#### [DIRECTIONS]
The expected answer is the set of lines in the data below between the line holding "match ReadByte f with" and the line holding "five rounds are enough. *)", inclusive, written out exactly.
Segment Start: SUPPLIED INFORMATION
(* ===== verification/Framer.v ===== *)
(** * Stream framing

    Models src/ber/framer.go: acquiring complete top-level BER elements from a
    byte stream. The buffered reader is the list of bytes the transport still
    delivers and the error it reports after them, so the model covers every
    way the transport splits its reads.

    Go's [make] panics for a negative length; [FramePanic] is that outcome. *)

From S2P Require Import Prelude Wire Packet Reader.

Record Framer := MkFramer {
  f_stream : bytes;
  f_end : error;
  f_limits : Limits
}.

Definition with_stream (f : Framer) (s : bytes) : Framer := MkFramer s (f_end f) (f_limits f).

Inductive framed :=
| Frame (frame : bytes)
| FrameErr (err : error)
| FramePanic.

Definition NewFramer (stream : bytes) (end_ : error) (limits : Limits) : result Framer :=
  match Limits_Validate limits with
  | Some err => Err err
  | None => Ok (MkFramer stream end_ limits)
  end.

(** [bufio.Reader.ReadByte]. *)
Definition ReadByte (f : Framer) : result Z * Framer :=
  match f_stream f with
  | [] => (Err (f_end f), f)
  | b :: s => (Ok b, with_stream f s)
  end.

Definition readByte (f : Framer) (offset : Z) : result Z * Framer :=
  match ReadByte f with
  | (Ok b, f) => (Ok b, f)
  | (Err err, f) =>
      if bool_decide (err = EOF) then (Err (decodeError offset ErrTruncated), f)
      else (Err err, f)
  end.

Definition lengthByteCount (first : Z) : Z :=
  if Z.land first 0x80 =? 0 then 0 else Z.land first 0x7f.

(** The loop over the tag bytes: it ends when the header has six bytes, so
    five rounds are enough. *)
Fixpoint readIdentifier (fuel : nat) (header : bytes) (f : Framer) : result bytes * Framer :=
  match fuel with
  | O => (Err FuelExhausted, f)
  | S fuel' =>
      match readByte f (len header) with
      | (Err err, f) => (Err err, f)
      | (Ok b, f) =>
          let header := header ++ [b] in
          if Z.land b 0x80 =? 0 then (Ok header, f)
          else if len header =? 6 then (Err (decodeError 0 ErrInvalidIdentifier), f)
          else readIdentifier fuel' header f
      end
  end.

(** [for range n]. *)
Fixpoint readLengthBytes (n : nat) (header : bytes) (f : Framer) : result bytes * Framer :=
  match n with
  | O => (Ok header, f)
  | S n' =>
      match readByte f (len header) with
      | (Err err, f) => (Err err, f)
      | (Ok b, f) => readLengthBytes n' (header ++ [b]) f
      end
  end.

(** [io.ReadFull] of [n] bytes: an end of file after some of them is
    [io.ErrUnexpectedEOF]. *)
Definition ErrUnexpectedEOF : error := ErrorString "unexpected EOF".
Definition ReadFull (f : Framer) (n : Z) : result bytes * Framer :=
  if len (f_stream f) <? n
  then (Err (if negb (len (f_stream f) =? 0) && bool_decide (f_end f = EOF)
             then ErrUnexpectedEOF else f_end f), with_stream f [])
  else (Ok (slice (f_stream f) 0 n), with_stream f (slice_from (f_stream f) n)).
Segment End: SUPPLIED INFORMATION
#### [RESPONSE BOX]
  match ReadByte f with
  | (Ok b, f) => (Ok b, f)
  | (Err err, f) =>
      if bool_decide (err = EOF) then (Err (decodeError offset ErrTruncated), f)
      else (Err err, f)
  end.

Definition lengthByteCount (first : Z) : Z :=
  if Z.land first 0x80 =? 0 then 0 else Z.land first 0x7f.

(** The loop over the tag bytes: it ends when the header has six bytes, so
    five rounds are enough. *)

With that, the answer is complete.